▶ _THE RECORDS_:
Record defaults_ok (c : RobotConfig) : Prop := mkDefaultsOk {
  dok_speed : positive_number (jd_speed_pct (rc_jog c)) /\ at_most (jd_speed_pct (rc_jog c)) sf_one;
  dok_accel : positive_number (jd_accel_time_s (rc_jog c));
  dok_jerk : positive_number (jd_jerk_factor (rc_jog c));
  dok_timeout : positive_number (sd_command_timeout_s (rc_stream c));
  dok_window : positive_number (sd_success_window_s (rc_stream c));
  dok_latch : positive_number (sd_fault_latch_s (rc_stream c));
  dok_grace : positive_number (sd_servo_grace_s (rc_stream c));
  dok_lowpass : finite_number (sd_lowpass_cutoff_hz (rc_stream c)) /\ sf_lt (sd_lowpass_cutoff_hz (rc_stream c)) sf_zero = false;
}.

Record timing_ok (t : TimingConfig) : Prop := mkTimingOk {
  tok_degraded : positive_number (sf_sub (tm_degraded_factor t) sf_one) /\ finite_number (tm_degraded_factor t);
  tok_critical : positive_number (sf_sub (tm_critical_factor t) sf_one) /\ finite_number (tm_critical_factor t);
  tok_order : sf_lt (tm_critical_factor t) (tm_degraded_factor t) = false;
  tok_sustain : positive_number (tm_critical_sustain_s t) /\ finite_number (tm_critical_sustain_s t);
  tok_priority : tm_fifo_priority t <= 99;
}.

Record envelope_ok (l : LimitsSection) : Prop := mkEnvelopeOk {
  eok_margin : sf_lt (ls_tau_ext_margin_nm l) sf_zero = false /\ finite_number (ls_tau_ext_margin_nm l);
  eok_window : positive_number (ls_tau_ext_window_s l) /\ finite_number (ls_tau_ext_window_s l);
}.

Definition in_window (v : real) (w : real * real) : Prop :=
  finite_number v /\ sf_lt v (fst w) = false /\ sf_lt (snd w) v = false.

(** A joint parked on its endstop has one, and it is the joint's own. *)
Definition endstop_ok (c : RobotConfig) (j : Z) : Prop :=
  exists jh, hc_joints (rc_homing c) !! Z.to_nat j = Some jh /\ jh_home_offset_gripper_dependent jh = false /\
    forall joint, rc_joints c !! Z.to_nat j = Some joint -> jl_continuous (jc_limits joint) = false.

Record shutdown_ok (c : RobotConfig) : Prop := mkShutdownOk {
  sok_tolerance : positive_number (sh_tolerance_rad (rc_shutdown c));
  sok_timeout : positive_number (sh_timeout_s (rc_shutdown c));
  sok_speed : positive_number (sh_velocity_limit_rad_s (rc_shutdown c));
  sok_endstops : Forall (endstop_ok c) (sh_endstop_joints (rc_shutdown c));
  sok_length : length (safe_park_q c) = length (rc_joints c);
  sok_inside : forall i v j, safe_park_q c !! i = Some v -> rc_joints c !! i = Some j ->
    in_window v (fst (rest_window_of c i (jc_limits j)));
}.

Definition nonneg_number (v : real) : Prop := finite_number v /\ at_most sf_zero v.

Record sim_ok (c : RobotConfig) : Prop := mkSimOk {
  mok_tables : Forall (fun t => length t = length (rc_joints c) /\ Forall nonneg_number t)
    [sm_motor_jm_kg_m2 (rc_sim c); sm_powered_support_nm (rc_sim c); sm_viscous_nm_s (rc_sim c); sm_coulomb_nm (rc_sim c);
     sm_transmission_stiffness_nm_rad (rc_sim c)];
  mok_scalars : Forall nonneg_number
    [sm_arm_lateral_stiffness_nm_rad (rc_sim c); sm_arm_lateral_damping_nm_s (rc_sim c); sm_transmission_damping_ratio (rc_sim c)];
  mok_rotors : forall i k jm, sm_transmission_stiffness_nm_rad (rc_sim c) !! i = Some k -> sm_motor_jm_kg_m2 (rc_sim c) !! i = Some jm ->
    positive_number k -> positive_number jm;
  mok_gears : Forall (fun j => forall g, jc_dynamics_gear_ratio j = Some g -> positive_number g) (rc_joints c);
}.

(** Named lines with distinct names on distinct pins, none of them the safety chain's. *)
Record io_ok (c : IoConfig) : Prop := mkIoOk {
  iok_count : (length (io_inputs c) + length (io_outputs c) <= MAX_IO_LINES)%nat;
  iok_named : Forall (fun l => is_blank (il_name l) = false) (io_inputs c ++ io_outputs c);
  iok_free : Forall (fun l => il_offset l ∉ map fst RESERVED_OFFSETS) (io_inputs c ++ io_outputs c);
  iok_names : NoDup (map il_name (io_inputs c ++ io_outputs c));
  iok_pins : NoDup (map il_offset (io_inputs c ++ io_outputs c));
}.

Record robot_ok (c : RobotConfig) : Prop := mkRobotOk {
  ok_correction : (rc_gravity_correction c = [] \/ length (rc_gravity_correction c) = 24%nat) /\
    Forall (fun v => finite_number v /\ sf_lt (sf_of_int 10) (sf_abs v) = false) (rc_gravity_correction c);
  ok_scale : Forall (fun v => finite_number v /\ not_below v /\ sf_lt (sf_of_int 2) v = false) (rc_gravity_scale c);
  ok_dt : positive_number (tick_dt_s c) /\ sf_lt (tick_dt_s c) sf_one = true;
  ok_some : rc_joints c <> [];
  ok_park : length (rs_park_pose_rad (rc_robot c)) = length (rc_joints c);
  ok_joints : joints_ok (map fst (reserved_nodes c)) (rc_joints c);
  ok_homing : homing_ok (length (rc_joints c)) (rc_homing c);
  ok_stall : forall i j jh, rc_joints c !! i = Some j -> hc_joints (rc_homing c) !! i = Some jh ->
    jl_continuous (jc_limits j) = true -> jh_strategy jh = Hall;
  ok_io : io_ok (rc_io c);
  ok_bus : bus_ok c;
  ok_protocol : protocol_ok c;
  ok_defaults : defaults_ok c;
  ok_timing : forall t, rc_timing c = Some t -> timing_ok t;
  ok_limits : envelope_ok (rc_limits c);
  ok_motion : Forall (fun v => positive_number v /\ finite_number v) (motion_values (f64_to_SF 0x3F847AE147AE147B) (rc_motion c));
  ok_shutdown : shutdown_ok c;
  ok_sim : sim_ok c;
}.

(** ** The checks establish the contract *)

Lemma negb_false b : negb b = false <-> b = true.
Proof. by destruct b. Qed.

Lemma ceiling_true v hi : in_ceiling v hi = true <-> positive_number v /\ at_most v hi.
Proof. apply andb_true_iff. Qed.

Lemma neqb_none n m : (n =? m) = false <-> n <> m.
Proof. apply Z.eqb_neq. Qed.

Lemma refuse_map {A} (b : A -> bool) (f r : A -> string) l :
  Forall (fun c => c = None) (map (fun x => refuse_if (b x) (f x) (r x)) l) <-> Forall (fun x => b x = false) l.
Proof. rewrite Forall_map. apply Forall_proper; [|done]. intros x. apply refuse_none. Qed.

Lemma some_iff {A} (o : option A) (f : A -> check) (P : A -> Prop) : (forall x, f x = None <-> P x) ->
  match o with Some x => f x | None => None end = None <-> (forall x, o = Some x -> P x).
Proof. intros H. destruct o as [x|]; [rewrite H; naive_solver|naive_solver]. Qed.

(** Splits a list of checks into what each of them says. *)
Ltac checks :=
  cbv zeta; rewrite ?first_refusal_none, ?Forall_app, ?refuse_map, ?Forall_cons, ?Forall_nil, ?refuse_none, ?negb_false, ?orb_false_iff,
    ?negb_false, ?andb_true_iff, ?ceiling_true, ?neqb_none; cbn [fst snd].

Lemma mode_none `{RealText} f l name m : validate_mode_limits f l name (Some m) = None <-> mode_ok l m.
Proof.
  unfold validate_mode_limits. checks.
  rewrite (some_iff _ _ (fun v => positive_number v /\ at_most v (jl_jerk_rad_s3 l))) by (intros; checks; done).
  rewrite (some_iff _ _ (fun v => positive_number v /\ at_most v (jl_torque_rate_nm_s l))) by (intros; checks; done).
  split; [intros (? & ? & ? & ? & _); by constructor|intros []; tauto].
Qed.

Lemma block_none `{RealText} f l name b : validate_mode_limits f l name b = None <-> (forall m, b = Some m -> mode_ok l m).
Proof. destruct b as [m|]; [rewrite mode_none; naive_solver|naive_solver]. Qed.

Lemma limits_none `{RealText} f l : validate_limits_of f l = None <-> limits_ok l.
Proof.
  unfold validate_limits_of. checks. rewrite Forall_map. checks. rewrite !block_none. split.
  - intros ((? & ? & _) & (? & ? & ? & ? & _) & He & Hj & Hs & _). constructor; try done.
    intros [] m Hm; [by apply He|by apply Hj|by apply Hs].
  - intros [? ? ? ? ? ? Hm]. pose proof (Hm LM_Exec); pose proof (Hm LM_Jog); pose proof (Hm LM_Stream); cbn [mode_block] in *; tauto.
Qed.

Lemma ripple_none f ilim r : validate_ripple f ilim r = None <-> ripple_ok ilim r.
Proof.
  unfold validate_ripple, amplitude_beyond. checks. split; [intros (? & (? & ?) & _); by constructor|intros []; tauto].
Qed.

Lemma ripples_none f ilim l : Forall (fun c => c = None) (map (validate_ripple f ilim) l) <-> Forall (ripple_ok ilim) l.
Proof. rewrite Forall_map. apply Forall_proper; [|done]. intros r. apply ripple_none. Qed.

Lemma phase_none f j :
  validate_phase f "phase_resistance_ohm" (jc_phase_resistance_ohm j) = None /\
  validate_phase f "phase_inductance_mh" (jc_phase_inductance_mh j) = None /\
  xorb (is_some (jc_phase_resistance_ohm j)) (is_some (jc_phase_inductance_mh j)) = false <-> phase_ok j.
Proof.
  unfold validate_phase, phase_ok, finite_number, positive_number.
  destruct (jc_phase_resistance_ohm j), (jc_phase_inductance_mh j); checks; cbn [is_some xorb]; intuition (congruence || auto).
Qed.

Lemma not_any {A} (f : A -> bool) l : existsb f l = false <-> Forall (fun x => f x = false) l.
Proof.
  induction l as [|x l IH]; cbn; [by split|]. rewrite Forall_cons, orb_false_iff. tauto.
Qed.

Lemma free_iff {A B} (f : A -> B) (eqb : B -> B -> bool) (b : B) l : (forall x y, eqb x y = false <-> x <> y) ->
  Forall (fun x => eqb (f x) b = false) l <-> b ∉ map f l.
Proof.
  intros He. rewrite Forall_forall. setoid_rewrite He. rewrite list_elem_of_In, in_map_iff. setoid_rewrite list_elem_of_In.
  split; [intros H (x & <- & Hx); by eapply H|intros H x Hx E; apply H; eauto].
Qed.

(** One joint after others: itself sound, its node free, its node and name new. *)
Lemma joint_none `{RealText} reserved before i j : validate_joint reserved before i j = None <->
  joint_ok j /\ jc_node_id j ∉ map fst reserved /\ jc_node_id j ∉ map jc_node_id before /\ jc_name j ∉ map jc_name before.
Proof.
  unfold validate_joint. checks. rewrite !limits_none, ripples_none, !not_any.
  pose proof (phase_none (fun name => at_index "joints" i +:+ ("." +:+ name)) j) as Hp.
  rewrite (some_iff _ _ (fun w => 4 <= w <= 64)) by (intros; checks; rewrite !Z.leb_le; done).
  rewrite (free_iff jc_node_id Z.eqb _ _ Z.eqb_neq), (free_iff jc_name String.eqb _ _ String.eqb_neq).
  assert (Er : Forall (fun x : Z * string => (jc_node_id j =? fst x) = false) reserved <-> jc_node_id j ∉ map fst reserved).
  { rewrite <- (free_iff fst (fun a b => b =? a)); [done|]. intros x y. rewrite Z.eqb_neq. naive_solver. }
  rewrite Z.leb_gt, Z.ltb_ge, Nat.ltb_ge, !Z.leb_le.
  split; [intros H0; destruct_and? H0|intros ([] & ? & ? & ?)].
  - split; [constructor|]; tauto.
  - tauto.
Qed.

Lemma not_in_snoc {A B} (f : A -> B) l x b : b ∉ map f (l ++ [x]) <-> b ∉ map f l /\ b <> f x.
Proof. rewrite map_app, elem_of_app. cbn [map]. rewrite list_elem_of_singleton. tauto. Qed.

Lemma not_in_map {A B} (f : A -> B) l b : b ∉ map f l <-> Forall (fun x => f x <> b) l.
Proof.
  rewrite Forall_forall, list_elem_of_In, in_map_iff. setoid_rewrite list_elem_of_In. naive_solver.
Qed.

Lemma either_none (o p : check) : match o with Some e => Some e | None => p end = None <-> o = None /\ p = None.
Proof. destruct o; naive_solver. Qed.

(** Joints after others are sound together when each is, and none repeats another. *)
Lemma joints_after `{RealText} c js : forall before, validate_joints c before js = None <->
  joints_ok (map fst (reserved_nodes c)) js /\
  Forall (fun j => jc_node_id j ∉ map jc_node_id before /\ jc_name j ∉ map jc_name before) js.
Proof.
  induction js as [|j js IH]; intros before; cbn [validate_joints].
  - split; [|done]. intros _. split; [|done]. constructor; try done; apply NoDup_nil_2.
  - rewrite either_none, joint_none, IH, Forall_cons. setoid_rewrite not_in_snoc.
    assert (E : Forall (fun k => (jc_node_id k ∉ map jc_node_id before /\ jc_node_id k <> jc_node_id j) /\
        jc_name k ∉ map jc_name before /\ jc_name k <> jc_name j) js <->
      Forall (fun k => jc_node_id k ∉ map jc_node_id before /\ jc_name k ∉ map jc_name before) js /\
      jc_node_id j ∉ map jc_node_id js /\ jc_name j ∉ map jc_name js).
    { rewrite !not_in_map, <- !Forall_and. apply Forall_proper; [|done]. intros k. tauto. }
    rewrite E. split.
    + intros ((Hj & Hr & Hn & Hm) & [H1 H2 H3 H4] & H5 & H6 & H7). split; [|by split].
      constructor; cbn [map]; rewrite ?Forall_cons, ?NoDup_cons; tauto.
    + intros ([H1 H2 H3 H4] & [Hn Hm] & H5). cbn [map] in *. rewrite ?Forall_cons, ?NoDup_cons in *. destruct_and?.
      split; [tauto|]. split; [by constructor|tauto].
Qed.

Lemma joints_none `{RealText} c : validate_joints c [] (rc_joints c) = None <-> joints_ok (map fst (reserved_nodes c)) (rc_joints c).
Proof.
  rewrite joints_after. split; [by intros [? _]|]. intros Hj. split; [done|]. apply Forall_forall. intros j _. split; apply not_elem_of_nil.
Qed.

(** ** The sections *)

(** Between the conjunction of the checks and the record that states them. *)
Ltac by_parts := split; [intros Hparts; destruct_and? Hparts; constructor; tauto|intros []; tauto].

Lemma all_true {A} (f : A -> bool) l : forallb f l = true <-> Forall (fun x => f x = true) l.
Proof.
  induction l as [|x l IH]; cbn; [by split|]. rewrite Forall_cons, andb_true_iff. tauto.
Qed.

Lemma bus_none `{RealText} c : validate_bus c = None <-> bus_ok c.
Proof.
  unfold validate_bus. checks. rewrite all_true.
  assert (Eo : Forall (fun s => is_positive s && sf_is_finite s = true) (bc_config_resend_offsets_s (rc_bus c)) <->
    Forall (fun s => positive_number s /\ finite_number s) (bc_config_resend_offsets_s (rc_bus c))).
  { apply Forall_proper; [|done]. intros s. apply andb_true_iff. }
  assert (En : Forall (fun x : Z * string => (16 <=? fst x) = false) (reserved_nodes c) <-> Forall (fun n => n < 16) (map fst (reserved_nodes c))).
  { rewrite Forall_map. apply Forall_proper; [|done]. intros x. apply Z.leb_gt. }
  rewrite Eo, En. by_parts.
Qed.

▶ _YOUR INSTRUCTIONS_: Across the records above, how many lines contain the word "sound"? Please give that number alone.

▶ _WRITTEN RESPONSE_: 2